TRADE unionists representing South Yorkshire health workers have said the Government’s new offer on pensions ‘missed the point’.
Under the new proposals - which aim to stop a repeat of last week’s strike - full-time NHS staff earning between £15,000 and £26,557 would be spared any rise in pension contributions for one year.
But high-earning staff, such as doctors and two-thirds of nurses, would be expected to contribute even more.
Negotiations between the Government and unions continue, but Sheffield representatives said the offer was insufficient and misleading.
Charlie Carruth, Unison regional organiser representing 7,500 Sheffield nurses, administrative staff and other health workers, said: “The Government has missed the point. For a start, this only protects workers for one year - we don’t know what they are going to do after that.
“People didn’t go out on strike for a 12-month stay on the plans. It also doesn’t get to the heart of the issue, that NHS workers in Sheffield don’t want to pay more in to get less back.”
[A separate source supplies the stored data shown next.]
(* ===== verification/Facts.v ===== *)
(** * agent/facts.py: the fact sheet (FR-22)

    Every figure the agent layer may state, read off the backend's own responses. *)
From Stdlib Require Import SpecFloat.
From S2P Require Import Prelude PyFloat PyText Guard State Config Models.

(** ** [datetime.fromtimestamp(t, UTC).isoformat(timespec="seconds")]

    The civil date of a day number, by eras of 400 years. *)
Definition civil (days : Z) : Z * Z * Z :=
  let z := days + 719468 in
  let era := z / 146097 in
  let doe := z - era * 146097 in
  let yoe := (doe - doe / 1460 + doe / 36524 - doe / 146096) / 365 in
  let doy := doe - (365 * yoe + yoe / 4 - yoe / 100) in
  let mp := (5 * doy + 2) / 153 in
  let d := doy - (153 * mp + 2) / 5 + 1 in
  let m := if mp <? 10 then mp + 3 else mp - 9 in
  (yoe + era * 400 + (if m <=? 2 then 1 else 0), m, d).

(** Whole seconds below a clock reading. *)
Definition floor_float (x : f64) : res Z :=
  i ← int_of_float x;
  Ok (if flt x (flit i) then i - 1 else i).

Definition iso_seconds (t : f64) : res string :=
  s ← floor_float t;
  let '(y, m, d) := civil (s / 86400) in
  let r := s mod 86400 in
  if (1 <=? y) && (y <=? 9999) then
    Ok (padded 4 y +:+ "-" +:+ padded 2 m +:+ "-" +:+ padded 2 d +:+ "T" +:+ padded 2 (r / 3600)
        +:+ ":" +:+ padded 2 (r / 60 mod 60) +:+ ":" +:+ padded 2 (r mod 60) +:+ "+00:00")
  else Err (Exn ValueError "year is out of range").

Example iso_epoch : iso_seconds (flit 1735787045) = Ok "2025-01-02T03:04:05+00:00"%string.
Proof. vm_compute. reflexivity. Qed.

(** ** The sheet *)
Definition SOURCES : list (string * string) :=
  [("hf", "AssessmentResponse.hf"); ("hf_target", "AssessmentResponse.hf_target");
   ("repay_amount", "AssessmentResponse.repay_amount");
   ("collateral_asset", "AssessmentResponse.collateral_asset");
   ("est_cost_bps", "AssessmentResponse.est_cost_bps"); ("viable", "AssessmentResponse.viable");
   ("reason", "AssessmentResponse.reason"); ("sigma", "RiskSignal.sigma");
   ("breach_probability", "RiskSignal.breach_probability");
   ("hf_target_bps", "RiskSignal.hf_target_bps");
   ("hf_trigger_bps", "PositionSnapshot.hf_trigger_bps"); ("state", "PositionSnapshot.state");
   ("collateral_usd", "UserAccountData.total_collateral_base");
   ("debt_usd", "UserAccountData.total_debt_base");
   ("liquidation_threshold_bps", "UserAccountData.liquidation_threshold_bps");
   ("hf_bps", "UserAccountData.health_factor")]%string.

Record FactSheet := {
  fs_borrower : string;
  fs_as_of : string;
  fs_hf : f64;
  fs_hf_bps : Z;
  fs_hf_target : f64;
  fs_hf_target_bps : Z;
  fs_hf_trigger_bps : Z;
  fs_state : string;
  fs_collateral_usd : f64;
  fs_debt_usd : f64;
  fs_liquidation_threshold_bps : Z;
  fs_repay_amount : Z;
  fs_repay_amount_human : string;
  fs_collateral_asset : string;
  fs_collateral_symbol : string;
  fs_est_cost_bps : Z;
  fs_viable : bool;
  fs_reason : option string;
  fs_sigma : f64;
  fs_breach_probability : f64;
  fs_sources : list (string * string);
}.

(** [FactSheet.model_dump()] *)
Definition dump_sheet (f : FactSheet) : json :=
  JObj [("borrower", JStr (fs_borrower f)); ("as_of", JStr (fs_as_of f)); ("hf", JFloat (fs_hf f));
        ("hf_bps", JInt (fs_hf_bps f)); ("hf_target", JFloat (fs_hf_target f));
        ("hf_target_bps", JInt (fs_hf_target_bps f));
        ("hf_trigger_bps", JInt (fs_hf_trigger_bps f)); ("state", JStr (fs_state f));
        ("collateral_usd", JFloat (fs_collateral_usd f)); ("debt_usd", JFloat (fs_debt_usd f));
        ("liquidation_threshold_bps", JInt (fs_liquidation_threshold_bps f));
        ("repay_amount", JInt (fs_repay_amount f));
        ("repay_amount_human", JStr (fs_repay_amount_human f));
        ("collateral_asset", JStr (fs_collateral_asset f));
        ("collateral_symbol", JStr (fs_collateral_symbol f));
        ("est_cost_bps", JInt (fs_est_cost_bps f)); ("viable", JBool (fs_viable f));
        ("reason", jopt (fs_reason f)); ("sigma", JFloat (fs_sigma f));
        ("breach_probability", JFloat (fs_breach_probability f));
        ("sources", JObj ((λ kv, (kv.1, JStr kv.2)) <$> fs_sources f))]%string.

(** [FactSheet.numeric_leaves] *)
Definition numeric_leaves (f : FactSheet) : list json :=
  [JFloat (fs_hf f); JInt (fs_hf_bps f); JFloat (fs_hf_target f); JInt (fs_hf_target_bps f);
   JInt (fs_hf_trigger_bps f); JFloat (fs_collateral_usd f); JFloat (fs_debt_usd f);
   JInt (fs_liquidation_threshold_bps f); JInt (fs_repay_amount f); JInt (fs_est_cost_bps f);
   JFloat (fs_sigma f); JFloat (fs_breach_probability f)].

Section facts.
Context `{EthUtils}.

Definition symbol_for (asset : string) : string :=
  match dget TOKEN_SYMBOLS asset with
  | Some (String c s) => String c s
  | _ => String.substring 0 6 asset +:+ "…" +:+ String.substring (String.length asset - 4) 4 asset
  end.

Definition human_amount (amount : Z) (asset : string) : res string :=
  match dget TOKEN_DECIMALS asset with
  | None => Ok (string_of_Z amount)
  | Some decimals => x ← truediv amount (10 ^ decimals); Ok (fmt_fixed true 2 x)
  end.

Definition build_factsheet (snapshot : PositionSnapshot) (assessment : AssessmentResponse)
    (risk : option RiskSignal) (debt_asset : option string) (now : f64) : res FactSheet :=
  let account := ps_account snapshot in
  stamp ← iso_seconds now;
  target_bps ← match risk with
               | Some r => Ok (rs_hf_target_bps r)
               | None => round_float (fmul (as_hf_target assessment) (flit BPS))
               end;
  collateral ← collateral_usd account;
  debt ← debt_usd account;
  human ← human_amount (as_repay_amount assessment) (default ""%string debt_asset);
  Ok {| fs_borrower := ps_borrower snapshot;
        fs_as_of := stamp;
        fs_hf := as_hf assessment;
        fs_hf_bps := health_factor account / 10 ^ 14;
        fs_hf_target := as_hf_target assessment;
        fs_hf_target_bps := target_bps;
        fs_hf_trigger_bps := ps_hf_trigger_bps snapshot;
        fs_state := state_value (ps_state snapshot);
        fs_collateral_usd := collateral;
        fs_debt_usd := debt;
        fs_liquidation_threshold_bps := liquidation_threshold_bps account;
        fs_repay_amount := as_repay_amount assessment;
        fs_repay_amount_human := human;
        fs_collateral_asset := as_collateral_asset assessment;
        fs_collateral_symbol := symbol_for (as_collateral_asset assessment);
        fs_est_cost_bps := as_est_cost_bps assessment;
        fs_viable := as_viable assessment;
        fs_reason := as_reason assessment;
        fs_sigma := match risk with Some r => rs_sigma r | None => fzero end;
        fs_breach_probability := match risk with Some r => rs_breach_probability r | None => fzero end;
        fs_sources := SOURCES |}.
End facts.

(** ** Lemmas *)
Lemma res_concat_nil {A} (l : list (res (list A))) :
  (∀ r, r ∈ l → r = Ok []) → res_concat l = Ok [].
Proof.
  induction l as [|r l IH]; intros Hl; [done|].
  change (res_concat (r :: l)) with (x ← r; y ← res_concat l; Ok (x ++ y)).
  rewrite (Hl r), IH by set_solver. done.
Qed.

(** Text carries no figure. *)
Lemma collect_strings (l : list (string * string)) :
  collect_numbers (JObj ((λ kv, (kv.1, JStr kv.2)) <$> l)) = Ok [].
Proof.
  apply res_concat_nil. intros r Hr. change (map ?f ?l) with (f <$> l) in Hr.
  apply list_elem_of_fmap in Hr as (kv & -> & Hkv).
  by apply list_elem_of_fmap in Hkv as (kv' & -> & _).
Qed.

Lemma res_concat_skip {A} (l : list (res (list A))) : res_concat (Ok [] :: l) = res_concat l.
Proof.
  change (res_concat (Ok [] :: l)) with (y ← res_concat l; Ok ([] ++ y)). by destruct (res_concat l).
Qed.

Lemma res_concat_congr {A} (r : res (list A)) l l' :
  res_concat l = res_concat l' → res_concat (r :: l) = res_concat (r :: l').
Proof.
  intros Hl. change (res_concat (r :: ?k)) with (x ← r; y ← res_concat k; Ok (x ++ y)). by rewrite Hl.
Qed.

(** What the guard sees of the stored sheet. *)
Lemma dump_leaves f : collect_numbers (dump_sheet f) = collect_numbers (JList (numeric_leaves f)).
Proof.
  unfold dump_sheet, numeric_leaves.
  assert (collect_numbers (jopt (fs_reason f)) = Ok []) as Hr by by destruct (fs_reason f).
  cbn [collect_numbers map fst snd] in Hr |- *. rewrite Hr.
  pose proof (collect_strings (fs_sources f)) as Hs. cbn [collect_numbers] in Hs. rewrite Hs.
  by repeat first [rewrite res_concat_skip | apply res_concat_congr].
Qed.

(** The sheet states the backend's figures and nothing else (FR-22).  Each figure is the
    response field its source names, up to the unit conversions (WAD to basis points, base
    units to dollars); and what the guard observes of the stored sheet is exactly the list of
    the sheet's numeric leaves. *)
Theorem factsheet_figures `{EthUtils} s a r d now f :
  build_factsheet s a (Some r) d now = Ok f →
  fs_hf f = as_hf a ∧ fs_hf_target f = as_hf_target a ∧ fs_repay_amount f = as_repay_amount a ∧
  fs_est_cost_bps f = as_est_cost_bps a ∧ fs_viable f = as_viable a ∧
  fs_hf_bps f = health_factor (ps_account s) / 10 ^ 14 ∧
  fs_hf_target_bps f = rs_hf_target_bps r ∧ fs_hf_trigger_bps f = ps_hf_trigger_bps s ∧
  fs_sigma f = rs_sigma r ∧ fs_breach_probability f = rs_breach_probability r ∧
  collateral_usd (ps_account s) = Ok (fs_collateral_usd f) ∧
  debt_usd (ps_account s) = Ok (fs_debt_usd f) ∧
  collect_numbers (dump_sheet f) = collect_numbers (JList (numeric_leaves f)).
Proof.
  unfold build_factsheet. cbn zeta.
  intros (st & _ & (t & [= <-] & (c & Hc & (de & Hd & (hu & _ & [= <-])%res_bind_ok)
    %res_bind_ok)%res_bind_ok)%res_bind_ok)%res_bind_ok.
  split_and!; try done. apply dump_leaves.
Qed.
Joan Keane, GMB union’s regional health lead, said: “Andew Lansley’s announcement shows the Government has no intent to proceed with meaningful negotiations.”
Trade unionists representing council staff, whose offer has not been improved, said the offer revealed the Government’s ‘divide-and-rule politics’. Mark Keeling, Unite convener for Sheffield Council workers, said: “Our members will be sick to the stomach when they realise the Government is sneaking around trying to bribe some public sector workers and pitting them against others.”
The Royal College of Nursing - which did not take part in the November 30 strike but has threatened to ballot its 9,500 South Yorkshire members in January if the Government does not come up with a better offer - also criticised the proposals. The British Medical Association also said the offer was not good enough.